Gibber et Klatt ont expliqué que l’incubation de Flowcarbon a été rendue possible grâce à un investissement du family office des Neumann, 166 2nd Financial Services, qui a injecté un montant non précisé dans l’entreprise. Après avoir cofondé et vendu une plateforme de marketing par chatbot à une société de capital-investissement en 2020, elles ont été contactées par un membre de leur réseau, travaillant dans un family office. « On nous a demandé d’explorer en détail le marché du carbone », a raconté Gibber lors d’un podcast en 2022. « C’est ainsi qu’est née Flowcarbon », a-t-elle ajouté. Cette « personne proche » pourrait être Ilan Stern, directeur des investissements du family office des Neumann, qui est également le cousin des sœurs Gibber et Klatt, selon des documents publics et les témoignages de deux anciens employés de Flowcarbon. Ces derniers ont également affirmé qu’il travaillait lui aussi pour Flowcarbon. L’entreprise a confirmé ces liens familiaux à Forbes.

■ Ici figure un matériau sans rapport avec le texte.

(** C6 as stated fails with [restart_only]: the updater is given the
    initialization commands along with the start commands. *)
Lemma restart_only_keeps_initialization_commands :
  let o := get_or_create_head_node 60 "cluster.yaml" false true true None
             (Fake.world Inputs.current_head Fake.base_config) in
  map (fun a => (upd_initialization_commands a, upd_setup_commands a,
                 upd_ray_start_commands a))
      (updaters (trace o)) =
  [(["apt-get update"], [], ["ray stop"; "ray start --head"])].
Proof. vm_compute. reflexivity. Qed.

(** C7 (as amended).  Head-node reconciliation changes the config it was
    given in its file-mount mapping only: every other field and every mount
    but ["~/ray_bootstrap_config.yaml"] and, for providers other than
    kubernetes, ["~/ray_bootstrap_key.pem"] is as before (for kubernetes
    the key mount is as before too, and for the others it is as before or
    holds the private key of [auth]), and when it returns, the first is
    mounted and, for providers other than kubernetes, the second holds the
    private key of [auth].  The teardown loop with its [remaining_nodes]
    and the head-node look-up without creation leave the config as it is;
    the worker look-up that rsync makes re-assigns [cluster_name] when an
    override name is given and changes nothing else. *)
Theorem config_changes_downstream {E} `{!Environment E} `{!Externals} :
  (forall fuel config_file no_restart restart_only yes override_cluster_name
          (w : World E),
      let o := get_or_create_head_node fuel config_file no_restart restart_only
                                       yes override_cluster_name w in
      let config' := cfg (final o) in
      config' = set_file_mounts (file_mounts config') (cfg w) /\
      (forall k, k <> "~/ray_bootstrap_config.yaml" ->
                 k <> "~/ray_bootstrap_key.pem" ->
                 file_mounts config' !! k = file_mounts (cfg w) !! k) /\
      (provider_type (provider (cfg w)) = "kubernetes" ->
       file_mounts config' !! "~/ray_bootstrap_key.pem" =
       file_mounts (cfg w) !! "~/ray_bootstrap_key.pem") /\
      (file_mounts config' !! "~/ray_bootstrap_key.pem" =
         file_mounts (cfg w) !! "~/ray_bootstrap_key.pem" \/
       file_mounts config' !! "~/ray_bootstrap_key.pem" =
         auth (cfg w) !! "ssh_private_key") /\
      (res o = Ret tt ->
       is_Some (file_mounts config' !! "~/ray_bootstrap_config.yaml") /\
       (provider_type (provider (cfg w)) <> "kubernetes" ->
        file_mounts config' !! "~/ray_bootstrap_key.pem" =
        auth (cfg w) !! "ssh_private_key"))) /\
  (forall workers_only keep_min_workers (w : World E),
      cfg (final (remaining_nodes workers_only keep_min_workers w)) = cfg w) /\
  (forall fuel workers_only keep_min_workers A (w : World E),
      cfg (final (teardown_loop fuel workers_only keep_min_workers A w)) = cfg w) /\
  (forall fuel config_file override_cluster_name (w : World E),
      cfg (final (_get_head_node fuel config_file override_cluster_name false w))
      = cfg w) /\
  (forall override_cluster_name (w : World E),
      cfg (final (_get_worker_nodes override_cluster_name w)) =
      override_with set_cluster_name override_cluster_name (cfg w)).
Proof.
  split; [|split; [|split; [|split]]].
  - intros fuel config_file no_restart restart_only yes override_cluster_name w.
    cbv zeta.
    pose proof (wp_elim _ _ _ (get_or_create_head_node_run fuel config_file
                  no_restart restart_only yes override_cluster_name w)) as HR.
    cbv beta in HR. exact (reconciliation_config _ _ _ _ _ _ HR).
  - intros workers_only keep_min_workers w.
    exact (proj1 (proj2 (wp_elim _ _ _ (remaining_nodes_requery workers_only
                                          keep_min_workers w)))).
  - intros fuel workers_only keep_min_workers A w.
    exact (proj1 (proj2 (wp_elim _ _ _ (teardown_loop_trace fuel workers_only
                                          keep_min_workers A w)))).
  - intros fuel config_file override_cluster_name w.
    exact (wp_elim _ _ _ (get_head_node_config fuel config_file
                            override_cluster_name w)).
  - intros override_cluster_name w.
    exact (wp_elim _ _ _ (get_worker_nodes_config override_cluster_name w)).
Qed.

Lemma config_changes_downstream_witness :
  let w := Fake.world Inputs.current_head Fake.base_config in
  let o := get_or_create_head_node 60 "cluster.yaml" false false true None w in
  is_Some (file_mounts (cfg (final o)) !! "~/ray_bootstrap_config.yaml") /\
  (provider_type (provider (cfg w)) <> "kubernetes" ->
   file_mounts (cfg (final o)) !! "~/ray_bootstrap_key.pem" =
   auth (cfg w) !! "ssh_private_key").
Proof.
  cbv zeta.
  apply (proj2 (proj2 (proj2 (proj2 (proj1 config_changes_downstream 60%nat
                                       "cluster.yaml" false false true None
                                       (Fake.world Inputs.current_head
                                                   Fake.base_config)))))).
  vm_compute. reflexivity.
Defined.

(** C7 as stated fails: reconciliation writes to the file-mount mapping of
    the config it was given. *)
Lemma reconciliation_adds_mounts :
  let w := Fake.world Inputs.current_head Fake.base_config in
  let o := get_or_create_head_node 60 "cluster.yaml" false false true None w in
  file_mounts (cfg w) !! "~/ray_bootstrap_config.yaml" = None /\
  file_mounts (cfg (final o)) !! "~/ray_bootstrap_config.yaml"
    = Some "ray-bootstrap-0001" /\
  file_mounts (cfg w) !! "~/ray_bootstrap_key.pem" = None /\
  file_mounts (cfg (final o)) !! "~/ray_bootstrap_key.pem"
    = Some "~/.ssh/key.pem" /\
  cfg (final o) <> cfg w.
Proof.
  cbv zeta. repeat split; try (vm_compute; reflexivity).
  intros Heq.
  apply (f_equal (fun c => file_mounts c !! "~/ray_bootstrap_key.pem")) in Heq.
  vm_compute in Heq. discriminate Heq.
Qed.

(** ** Remote exec and rsync *)

(** What [stop] makes of a non-empty command: the two teardown commands
    are appended to it as they are, and the shutdown command after them
    unless the container is to be shut down. *)
Lemma stop_command_appends `{!Externals} c is_docker run_env :
  nonempty_str c = true ->
  stop_command (Some c) true is_docker run_env =
  if is_docker && bool_decide (run_env = "docker") then
    (Some (c +:+ "ray stop; ray teardown ~/ray_bootstrap_config.yaml --yes --workers-only"),
     true)
  else
    (Some ((c +:+ "ray stop; ray teardown ~/ray_bootstrap_config.yaml --yes --workers-only")
             +:+ "; sudo shutdown -h now"),
     false).
Proof.
  intros Hc. unfold stop_command. rewrite Hc. cbn [andb].
  destruct (is_docker && bool_decide (run_env = "docker")); reflexivity.
Qed.

(** C9 at [exec --stop "python train.py"] outside a container: the command
    handed to the runner has no separator between the user's command and
    ["ray stop"], so the shell is given ["python train.pyray stop"] as its
    first command. *)
Lemma exec_stop_runs_command_together :
  let o := exec_cluster 60 "cluster.yaml" (Some "python train.py") "auto"
             false false true false None None false
             (Fake.world Inputs.current_head Fake.base_config) in
  commands_run (trace o) =
  [Some ("python train.pyray stop; "
         +:+ "ray teardown ~/ray_bootstrap_config.yaml --yes --workers-only; "
         +:+ "sudo shutdown -h now")].
Proof. vm_compute. reflexivity. Qed.

(** C10.  An rsync call that is given exactly one of source and target
    (the other missing or empty) raises the assertion error and does nothing
    else: no file is read, no provider is opened, nothing is synced, the
    state is as before.  A call that is given both or neither gets past the
    assertion and starts by reading the config file. *)
Theorem rsync_needs_both_or_neither {E} `{!Environment E} `{!Externals}
    config_file source target override_cluster_name down all_nodes
    (w : World E) :
  (truthy source <> truthy target ->
   rsync config_file source target override_cluster_name down all_nodes w =
   mkOutcome
     (Exc (AssertionError "Must either provide both or neither source and target."))
     w []) /\
  (truthy source = truthy target ->
   exists t,
     trace (rsync config_file source target override_cluster_name down all_nodes w)
     = read_ev config_file :: t).
Proof.
  unfold rsync. split; intros Hst.
  - destruct (truthy source), (truthy target); try contradiction; reflexivity.
  - rewrite Hst. rewrite eqb_reflx. cbn [negb].
    apply (wp_elim _ w (fun _ _ t => exists t', t = read_ev config_file :: t')).
    unfold load_config. do 2 apply wp_bind. apply wp_read_file.
    destruct (fs w !! config_file) as [text|].
    + apply wp_any. intros r1 w1 t1.
      destruct r1; [apply wp_any; intros|..]; eexists; reflexivity.
    + eexists; reflexivity.
Qed.

Lemma rsync_needs_both_or_neither_witness :
  let w := Fake.world Inputs.current_head Fake.base_config in
  rsync "cluster.yaml" (Some "/local/data") None None false false w =
  mkOutcome
    (Exc (AssertionError "Must either provide both or neither source and target."))
    w [] /\
  exists t,
    trace (rsync "cluster.yaml" None (Some "") None false false w)
    = read_ev "cluster.yaml" :: t.
Proof.
  cbv zeta. split.
  - apply (proj1 (rsync_needs_both_or_neither "cluster.yaml" (Some "/local/data")
                    None None false false _)).
    vm_compute. discriminate.
  - apply (proj2 (rsync_needs_both_or_neither "cluster.yaml" None (Some "")
                    None false false _)).
    vm_compute. reflexivity.
Defined.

En 2022, Adam Neumann a lancé une autre start-up immobilière appelée Flow, ce qui a conduit certains employés de Flowcarbon à se demander si les deux entreprises finiraient par collaborer, selon les confidences d’anciens employés à Forbes. Cependant, Flowcarbon a précisé qu’il n’y avait aucun plan de collaboration entre les deux sociétés.